Dr. Mark Mallory Named Tier I Canada Research Chair at Acadia

$1.4 million in funding will broaden research of Atlantic Canadian wildlife populations and coastal regions facing threats from environmental contamination and development


Dr. Mark Mallory

When the Government of Canada announced its 2019, $275 million commitment to Canada Research Chair (CRC) funding on June 14, Acadia Biology Professor Dr. Mark Mallory was included with those researchers who, as part of the announcement, were elevated from Tier II to Tier I Chairs. This makes Mallory only the third ever Tier I CRC at Acadia and the $1.4 million in funding from the government will see his lab undertake an increased focus on Atlantic Canadian contamination of wildlife and coastal habitat issues in addition to his well-known research in Canada’s Arctic.

Mallory, joined Acadia as a Tier II CRC in July of 2011, expanding his research program in Atlantic Canada mainly built on his previous and ongoing research in Arctic Canada on issues related to contamination of wildlife, tracking the local and annual movements of Arctic marine birds, and using at-sea surveys and telemetry to identify biological hotspots in the Arctic Ocean enabling identification of marine areas worthy of some level of protection. A big part of his program has been involved with identifying ingestion of plastics by wildlife in Arctic and Atlantic Canada, as well as gathering baseline levels of plastic pollution in coastal environments.  This work that has received widespread coverage in media and academic publications.

With his Tier I CRC in Coastal Ecosystem Resilience and Connectivity, anchoring coastal science at Acadia, Mallory will work more on aspects of the connections between land and sea by wildlife (moving nutrients and contaminants) and connections of local people to these areas through various cultural and economic activities. He has benefitted from the high level of collaboration on Acadia’s campus among its researchers and research centres focused on coastal science which he expects will only increase and build upon Acadia’s long tradition of research in coastal environments, which support some of the most important and threatened habitats in the world. 

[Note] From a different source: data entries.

(** Worker surroundings: loading succeeds, the two conversions pass
    buffers through, integers print in decimal. *)
Definition env : Worker.Env :=
  {| Worker.loadWasmModule := inr echo_module;
     Worker.prepareAudioForProcessing := fun audioData => inr audioData;
     Worker.prepareAudioForPlayback := fun processed =>
       match processed with
       | JBuffer bytes => inr bytes
       | _ => inl "not a buffer"
       end;
     Worker.Number_toString := fun x =>
       match F64.to_Z x with Some z => pretty z | None => "NaN" end |}.

(** Worker surroundings in which the engine cannot be loaded. *)
Definition failing_env : Worker.Env :=
  {| Worker.loadWasmModule := inl "Failed to fetch";
     Worker.prepareAudioForProcessing := Worker.prepareAudioForProcessing env;
     Worker.prepareAudioForPlayback := Worker.prepareAudioForPlayback env;
     Worker.Number_toString := Worker.Number_toString env |}.

(** Engine settings outside the ranges: [filterLength = 4096] and
    [stepSize = 5]. *)
Definition invalid_settings : Engine.ProcessingSettings :=
  {| Engine.filterLength := 4096; Engine.stepSize := F64.of_Z 5 |}.


(** Engine settings in range, a regularization constant of one millionth
    and two short signals. *)
Definition engine_settings : Engine.ProcessingSettings :=
  {| Engine.filterLength := 128; Engine.stepSize := F64.of_ratio 5 100 |}.

Definition epsilon : spec_float := F64.of_ratio 1 1000000.

Definition signal : list spec_float :=
  map (fun k => F64.of_ratio k 10) [1; -2; 3; 5; -7].

Definition earlier_signal : list spec_float :=
  map (fun k => F64.of_ratio k 10) [9; 9; -9].

(** A request as the protocol of the spec would send it, with a [jobId]. *)
Definition request (type : string) (jobId : Z) : JsVal :=
  JObj {[ "type" := JStr type; "jobId" := JNum (F64.of_Z jobId);
          "data" := JBuffer four_bytes; "settings" := JObj App.initial_settings ]}.

End Examples.

(** * Properties of the page *)

Section AppFacts.
Import App.
Variable createObjectURL : JsVal -> string.

(** The floating-point expression of [updateProgress] agrees with integer
    arithmetic at each of the twenty steps. *)
Lemma progress_table k :
  1 <= k <= totalSteps -> progress k = F64.of_Z (Z.min (100 * k / totalSteps) 99).
Proof.
  unfold totalSteps. intros Hk.
  assert (Hcases : k = 1 \/ k = 2 \/ k = 3 \/ k = 4 \/ k = 5 \/ k = 6 \/ k = 7 \/ k = 8
            \/ k = 9 \/ k = 10 \/ k = 11 \/ k = 12 \/ k = 13 \/ k = 14 \/ k = 15
            \/ k = 16 \/ k = 17 \/ k = 18 \/ k = 19 \/ k = 20) by lia.
  repeat (destruct Hcases as [-> | Hcases]; [vm_compute; reflexivity |]).
  subst k. vm_compute. reflexivity.
Qed.

(** Every run of [processAudio], by what the file and the engine do. *)
Lemma processAudio_cases st :
  let t := processAudio createObjectURL st in
  match audioFile st, wasmModule st with
  | Some file, Some module =>
      match arrayBuffer file with
      | inl error =>
          t = [setIsProcessing true; setProcessingProgress (F64.of_Z 0);
               console_error "Error processing audio:" error; setIsProcessing false]
      | inr buf =>
          let s : gmap string JsVal :=
            {[ "filterLength" := prop (settings st) "filterLength";
               "stepSize" := prop (settings st) "stepSize" ]} in
          let pre := [setIsProcessing true; setProcessingProgress (F64.of_Z 0);
                      setProcessingProgress (progress 1); setTimeout 100;
                      call_processAudio buf s] in
          match wasm_processAudio module buf (JObj s) with
          | inl error =>
              t = pre ++ [console_error "Error processing audio:" error;
                          setIsProcessing false]
          | inr out =>
              t = pre
                  ++ flat_map (fun k => [setProcessingProgress (progress k); setTimeout 100])
                       (seqZ 2 19)
                  ++ [setProcessedAudio (createObjectURL out)]
                  ++ (if audioOutputRef st
                      then [set_audioOutput_src (createObjectURL out)] else [])
                  ++ [setProcessingProgress (F64.of_Z 100); setIsProcessing false]
          end
      end
  | _, _ => t = []
  end.
Proof.
  unfold processAudio, processAudio_try.
  destruct (audioFile st) as [file|]; [|reflexivity].
  destruct (wasmModule st) as [module|]; [|reflexivity].
  destruct (arrayBuffer file) as [error|buf]; [reflexivity|].
  cbn -[progress F64.of_Z].
  destruct (wasm_processAudio module buf _) as [error|out]; [reflexivity|].
  destruct (audioOutputRef st); reflexivity.
Qed.

Ltac run_cases st H :=
  pose proof (processAudio_cases st) as H; cbv zeta in H;
  destruct (audioFile st) as [file|]; [|rewrite H];
  [destruct (wasmModule st) as [module|]; [|rewrite H];
   [destruct (arrayBuffer file) as [error|buf]; [rewrite H|];
    [|destruct (wasm_processAudio module buf _) as [error|out]; rewrite H]|]|].

(** The loop over the remaining steps ends by its own test: the bound on
    the iterations never cuts it short. *)
Lemma remaining_steps_exit n : forall currentStep,
  totalSteps - currentStep <= Z.of_nat n ->
  (remaining_steps n currentStep).2 = inr (Z.max currentStep totalSteps).
Proof.
  induction n as [|n IH]; intros c Hn; cbn [remaining_steps].
  - cbn. f_equal. lia.
  - destruct (Z.ltb_spec c totalSteps) as [Hlt|Hge].
    + unfold updateProgress, Trace.bind, Trace.emit, Trace.ret. cbn [app].
      specialize (IH (c + 1) ltac:(lia)).
      destruct (remaining_steps n (c + 1)) as [t r]. cbn [snd] in *.
      rewrite IH. f_equal. lia.
    + cbn. f_equal. lia.
Qed.

Lemma progress_values_app (t1 t2 : list Effect) :
  progress_values (t1 ++ t2) = progress_values t1 ++ progress_values t2.
Proof. unfold progress_values. apply omap_app. Qed.

Lemma reports_of_run st :
  progress_values (processAudio createObjectURL st) `prefix_of` reports.
Proof.
  run_cases st H; try (by eexists).
  exists []. destruct (audioOutputRef st); vm_compute; reflexivity.
Qed.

“I’m very honoured with the advancement to a Tier 1 position, which I take as recognition of the tremendous collaborative team we’ve assembled at Acadia,” said Mallory “We link undergraduate and graduate students with other Acadia researchers, and with my close colleagues in the provincial (NS Lands & Forestry) and federal (Environment & Climate Change Canada) governments, as well as private organizations like Ducks Unlimited Canada and Bird Studies Canada.”

Prior to coming to Acadia, Mallory was a biologist with Environment Canada for 20 years, working on environmental issues like acid rain, climate change, Arctic seabird populations, and environmental contamination. He has expanded this work since joining academia in 2011, supporting more than 40 students and working from Ellesmere Island to Portugal to Florida, and many points in between.  In 2014, he was inducted into the Royal Society of Canada, College of New Scholars, Artists and Scientists and in 2018 he was awarded a Fulbright Chair at University of Washington.

“Acadia is delighted with the Tier 1 CRC award to Dr. Mallory, who has been making, and will continue to make, outstanding and highly impactful contributions to coastal ecosystem research and the training of the next generation of young scientists and champions for the environment in this increasingly urgent field of study,” said Dr. Anna Redden, Acadia’s Dean of Research and Graduate Studies.   

Mallory collaborates extensively within the university, as well as nationally and internationally, and this broad engagement has provided new opportunities for his students, and collectively has allowed him and his lab to publish approximately 270 peer-reviewed papers.

“Collectively, this additional Tier 1 support will allow us to tackle bigger and broader questions about the relationship between peoples’ activities and the health of coastal environments from the Maritimes to the Arctic,” Mallory added.  “A particularly exciting part for me is that we will expand beyond principally bird-related work to look at other biota, including fish which I know will be a surprise to my colleagues!”